The eyes of the Chinese, Japanese, Eskimos, and other people of Mongoloid descent – one third of the world’s population – are protected by epicanthic folds. These folds, composed of fatty tissue, probably evolved among their forebears inhabiting the Arctic in order to insulate the eye against freezing, and to provide an additional shield against glare from snow and ice.

Even the human nose adapts to climate. Inside the nose, a series of wet, mucus-lined air chambers “conditions” inhaled air before it reaches the throat and the delicate air sacs of the lungs, warming it to about 95 degrees Fahrenheit and raising its relative humidity to 95 percent. Humans in cold climates – or in hot, dry ones – thus have the greatest need to condition the air they breathe. Natural selection in such climes generally favors larger noses with more mucus lining: flattened, to protect against frostbite, in frigid environments; long and narrow in arid regions.

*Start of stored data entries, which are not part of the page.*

(* ===== verification/WireCodec.v ===== *)
(** Reference instances of the interfaces of the network: a frame format of one stored
    chunk, the identity as raw format, and self-delimiting encoders. They show that the
    hypotheses can be met, and let the network be evaluated. *)

From Stdlib Require Import Strings.Byte.
From S2P Require Import Prelude Types Keys Codec Wire.

#[local] Existing Instances serial_u64 serial_u64_laws serial_H256 serial_H256_laws serial_byte serial_byte_laws
  serial_list serial_list_laws serial_prod serial_prod_laws serial_checkpoint serial_checkpoint_laws
  serial_data serial_data_laws serial_attestation serial_attestation_laws serial_proof serial_proof_laws
  serial_body serial_body_laws.

(** * Compression *)

Definition le24_bytes (n : N) : bytes := [byte_of_N n; byte_of_N (n / 256); byte_of_N (n / 65536)].

Lemma le24_of n : n < 2 ^ 24 → le24 (byte_of_N n) (byte_of_N (n / 256)) (byte_of_N (n / 65536)) = n.
Proof. intros Hn. unfold le24. rewrite !byte_of_N_val. lia. Qed.

Definition frame_encode (d : bytes) : option bytes :=
  match d with
  | [] => Some []
  | _ => if len d <? 2 ^ 24 then Some (stream_identifier ++ x01 :: le24_bytes (len d) ++ d) else None
  end.
Definition frame_decode (c : bytes) : option bytes :=
  match c with
  | [] => Some []
  | _ =>
      if bool_decide (take 10 c = stream_identifier) then
        match drop 10 c with
        | x01 :: a :: b :: e :: d => if len d =? le24 a b e then Some d else None
        | _ => None
        end
      else None
  end.

Definition reference_snappy : Snappy := {|
  snappy_frame_encode := frame_encode;
  snappy_frame_decode := frame_decode;
  snappy_decompress_len c := Some (len c);
  snappy_decompress c := Some c;
  snappy_compress d := Some d;
|}.

Lemma frame_encode_inv d c : frame_encode d = Some c →
  (d = [] ∧ c = []) ∨ (d ≠ [] ∧ len d < 2 ^ 24 ∧ c = stream_identifier ++ x01 :: le24_bytes (len d) ++ d).
Proof.
  unfold frame_encode. destruct d as [|x d]; [intros [= <-]; by left|].
  destruct (N.ltb_spec (len (x :: d)) (2 ^ 24)); [|done]. intros [= <-]. by right.
Qed.

Lemma reference_snappy_laws : @SnappyLaws reference_snappy.
Proof.
  split.
  - intros d Hd. cbn [snappy_frame_encode reference_snappy]. unfold frame_encode. destruct d as [|x d]; [exists []; split; [done|unfold len; cbn [length]; lia]|].
    unfold MAX_PAYLOAD_SIZE in Hd. rewrite (proj2 (N.ltb_lt _ _)) by lia. eexists. split; [done|].
    unfold len in *. rewrite length_app. cbn [length stream_identifier le24_bytes app]. cbn [length] in *. lia.
  - intros d c [[-> ->]|(Hne & Hlen & ->)]%frame_encode_inv; [done|]. cbn [snappy_frame_decode reference_snappy].
    unfold frame_decode. cbn [app stream_identifier]. rewrite bool_decide_eq_true_2 by done. cbn [drop app le24_bytes].
    by rewrite le24_of, N.eqb_refl.
  - intros d c [[-> _]|(_ & _ & ->)]%frame_encode_inv Hd; [done|]. by eexists.
  - intros d c x y z rest [[-> _]|(_ & Hlen & ->)]%frame_encode_inv Hd _; [done|]. cbn [snappy_frame_decode reference_snappy].
    unfold frame_decode. rewrite <- (assoc_L (++)). cbn [app stream_identifier]. rewrite bool_decide_eq_true_2 by done.
    cbn [drop app le24_bytes]. rewrite le24_of by done. rewrite (proj2 (N.eqb_neq _ _)); [done|].
    unfold len. rewrite length_app. cbn [length]. lia.
  - by intros d _.
  - by intros d c [= ->].
  - by intros c d [= ->].
Qed.

(** * SSZ *)

#[local] Instance serial_Status : Serial Status :=
  serial_iso (λ s, (status_finalized s, status_head s)) (λ '(f, h), mk_status f h).
#[local] Instance serial_Status_laws : SerialLaws Status.
Proof. serial_record. Qed.

#[local] Instance serial_Request : Serial BlocksByRootRequest := serial_iso roots mk_blocks_by_root_request.
#[local] Instance serial_Request_laws : SerialLaws BlocksByRootRequest.
Proof. serial_record. Qed.

#[local] Instance serial_Block : Serial Block :=
  serial_iso (λ b, (b_slot b, (b_proposer_index b, (b_parent_root b, (b_state_root b, b_body b)))))
    (λ '(a, (b, (c, (d, e)))), mk_block a b c d e).
#[local] Instance serial_Block_laws : SerialLaws Block.
Proof. serial_record. Qed.

(** A signed block starts with 128 bytes, in place of those of its fixed-size signature. *)
Definition block_padding : bytes := repeat x00 128.
#[local] Instance serial_Signed : Serial SignedBlockWithAttestation := {|
  put_bytes sb := block_padding ++ put_bytes (bwa_block (sb_message sb), (bwa_proposer_attestation (sb_message sb),
    (bs_attestation_signatures (sb_signature sb), bs_proposer_signature (sb_signature sb))));
  pop_bytes l := '((b, (a, (s, p))), rest) ← pop_bytes (drop 128 l);
    Some (mk_signed_block (mk_block_with_attestation b a) (mk_block_signatures s p), rest);
|}.
#[local] Instance serial_Signed_laws : SerialLaws SignedBlockWithAttestation.
Proof.
  intros [[b a] [s p]] rest. cbn [put_bytes pop_bytes serial_Signed]. rewrite <- (assoc_L (++)).
  rewrite drop_app_length' by done. by rewrite pop_put.
Qed.

#[local] Instance serial_Attestation_signed : Serial SignedAttestation :=
  serial_iso (λ s, (sa_validator_id s, (sa_data s, sa_signature s))) (λ '(v, (d, s)), mk_signed_attestation v d s).
#[local] Instance serial_Attestation_signed_laws : SerialLaws SignedAttestation.
Proof. serial_record. Qed.

#[local] Instance serial_Aggregated_signed : Serial SignedAggregatedAttestation :=
  serial_iso (λ s, (sga_data s, sga_proof s)) (λ '(d, p), mk_signed_aggregated d p).
#[local] Instance serial_Aggregated_signed_laws : SerialLaws SignedAggregatedAttestation.
Proof. serial_record. Qed.

Definition reference_wire : WireCodecs := {|
  wire_Status := serial_ssz; wire_Request := serial_ssz; wire_Block := serial_ssz;
  wire_Attestation := serial_ssz; wire_Aggregated := serial_ssz;
  wire_Error := {| as_ssz_bytes m := m; from_ssz_bytes b := Some b |};
|}.

Lemma put_nonempty `{SerialLaws A} (x : A) : pop_bytes (A := A) [] = None → put_bytes x ≠ [].
Proof. intros Hnone Hnil. pose proof (pop_put x []) as Hp. by rewrite app_nil_r, Hnil, Hnone in Hp. Qed.

Lemma reference_wire_laws : @WireLaws reference_wire.
Proof.
  split; try apply serial_ssz_laws.
  - intros r _. apply (serial_ssz_laws r).
  - by intros m _.
  - intros s. by apply put_nonempty.
  - intros r. by apply put_nonempty.
  - intros b. cbn [as_ssz_bytes wire_Block reference_wire serial_ssz put_bytes serial_Signed].
    unfold len. rewrite length_app. assert (length block_padding = 128%nat) as -> by done. lia.
Qed.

In a like manner, the size and shape of the human form help the body regulate internal temperature. Over thousands of years, cooler climates tend to produce larger people. The reason: Their extra mass helps them retain heat. Although large people also have more skin surface from which heat can escape, the tradeoff still works to their advantage. As the body grows larger, mass becomes greater relative to skin area.

The Alakaluf Indians on the frigid southern tip of South America, for example, are 25 percent taller than the Ituri Pygmies of Central Africa. Yet, the Alakalufs are more than two times heavier – and thus store much more body heat.

Variations in body shape complicate the picture. A tall, skinny man has more surface area – and heat loss – than does a shorter, huskier man of the same weight. Thus, cold territories closest to the North and South Poles tend to be populated by stocky folk.

In southern Africa, Pygmies, the world’s shortest people, dwell very near the Nilotic tribes (e.g., the Dinka), the tallest. But the Nilotic tribes live in the dry, open savannahs, the Pygmies, in the shaded forests. The Nilotics’ environment puts a premium on having more skin surface to release heat, thus their extremely tall, slender build. And, occasionally, there appear uniquely adapted humans, A notable example: the Khoikhoi women of the open African savannah, who have thin torsos suited to the hot climate, but also protruding buttocks (steatopygia) containing storehouses of fat to draw upon in times of famine.

Just as it is difficult to prove a correlation between past climatic change, and, say, the demise of an ancient civilization, so today’s anthropologists are not certain that all their inferences about climate and human evolution are well founded. Very few of the world’s peoples in all their variety now inhabit the same territories where, long ago, their ancestors presumably developed certain characteristics in response to climate. Often, notes Grover Krantz, anthropologists resort to “pulling people out of areas where their... traits don’t fit the environment and putting them back where they do fit”.